**Input for this task**
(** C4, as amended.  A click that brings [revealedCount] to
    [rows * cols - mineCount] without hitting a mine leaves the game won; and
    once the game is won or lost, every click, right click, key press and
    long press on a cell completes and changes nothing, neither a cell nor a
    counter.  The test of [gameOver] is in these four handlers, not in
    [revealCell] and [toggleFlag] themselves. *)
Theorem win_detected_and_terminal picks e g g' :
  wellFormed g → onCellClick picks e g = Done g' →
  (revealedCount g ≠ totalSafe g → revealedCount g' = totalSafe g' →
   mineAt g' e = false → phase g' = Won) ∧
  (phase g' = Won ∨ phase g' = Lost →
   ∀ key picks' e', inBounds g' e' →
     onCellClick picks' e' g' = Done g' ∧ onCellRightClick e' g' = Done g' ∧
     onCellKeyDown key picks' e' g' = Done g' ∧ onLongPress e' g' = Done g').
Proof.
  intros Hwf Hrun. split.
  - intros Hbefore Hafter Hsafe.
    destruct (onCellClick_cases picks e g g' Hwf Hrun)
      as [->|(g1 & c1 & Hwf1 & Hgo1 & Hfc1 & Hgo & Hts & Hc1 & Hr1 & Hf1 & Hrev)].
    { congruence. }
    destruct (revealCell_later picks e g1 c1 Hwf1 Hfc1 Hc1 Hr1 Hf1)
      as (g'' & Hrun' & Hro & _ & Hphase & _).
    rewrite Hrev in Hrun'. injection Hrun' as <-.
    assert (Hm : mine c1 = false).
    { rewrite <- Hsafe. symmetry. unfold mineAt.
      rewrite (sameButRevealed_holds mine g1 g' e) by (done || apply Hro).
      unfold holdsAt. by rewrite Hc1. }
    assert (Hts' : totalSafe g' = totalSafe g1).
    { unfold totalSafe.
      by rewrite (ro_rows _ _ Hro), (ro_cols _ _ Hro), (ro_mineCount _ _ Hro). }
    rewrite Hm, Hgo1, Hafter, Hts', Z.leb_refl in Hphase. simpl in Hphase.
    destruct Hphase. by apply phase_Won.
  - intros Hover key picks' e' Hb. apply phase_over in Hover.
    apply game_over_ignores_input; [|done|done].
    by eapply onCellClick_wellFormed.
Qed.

**Action item**
Send back each record exactly, and include them all.

**Finished exercise**
(** C4, as amended.  A click that brings [revealedCount] to
    [rows * cols - mineCount] without hitting a mine leaves the game won; and
    once the game is won or lost, every click, right click, key press and
    long press on a cell completes and changes nothing, neither a cell nor a
    counter.  The test of [gameOver] is in these four handlers, not in
    [revealCell] and [toggleFlag] themselves. *)
Theorem win_detected_and_terminal picks e g g' :
  wellFormed g → onCellClick picks e g = Done g' →
  (revealedCount g ≠ totalSafe g → revealedCount g' = totalSafe g' →
   mineAt g' e = false → phase g' = Won) ∧
  (phase g' = Won ∨ phase g' = Lost →
   ∀ key picks' e', inBounds g' e' →
     onCellClick picks' e' g' = Done g' ∧ onCellRightClick e' g' = Done g' ∧
     onCellKeyDown key picks' e' g' = Done g' ∧ onLongPress e' g' = Done g').
Proof.
  intros Hwf Hrun. split.
  - intros Hbefore Hafter Hsafe.
    destruct (onCellClick_cases picks e g g' Hwf Hrun)
      as [->|(g1 & c1 & Hwf1 & Hgo1 & Hfc1 & Hgo & Hts & Hc1 & Hr1 & Hf1 & Hrev)].
    { congruence. }
    destruct (revealCell_later picks e g1 c1 Hwf1 Hfc1 Hc1 Hr1 Hf1)
      as (g'' & Hrun' & Hro & _ & Hphase & _).
    rewrite Hrev in Hrun'. injection Hrun' as <-.
    assert (Hm : mine c1 = false).
    { rewrite <- Hsafe. symmetry. unfold mineAt.
      rewrite (sameButRevealed_holds mine g1 g' e) by (done || apply Hro).
      unfold holdsAt. by rewrite Hc1. }
    assert (Hts' : totalSafe g' = totalSafe g1).
    { unfold totalSafe.
      by rewrite (ro_rows _ _ Hro), (ro_cols _ _ Hro), (ro_mineCount _ _ Hro). }
    rewrite Hm, Hgo1, Hafter, Hts', Z.leb_refl in Hphase. simpl in Hphase.
    destruct Hphase. by apply phase_Won.
  - intros Hover key picks' e' Hb. apply phase_over in Hover.
    apply game_over_ignores_input; [|done|done].
    by eapply onCellClick_wellFormed.
Qed.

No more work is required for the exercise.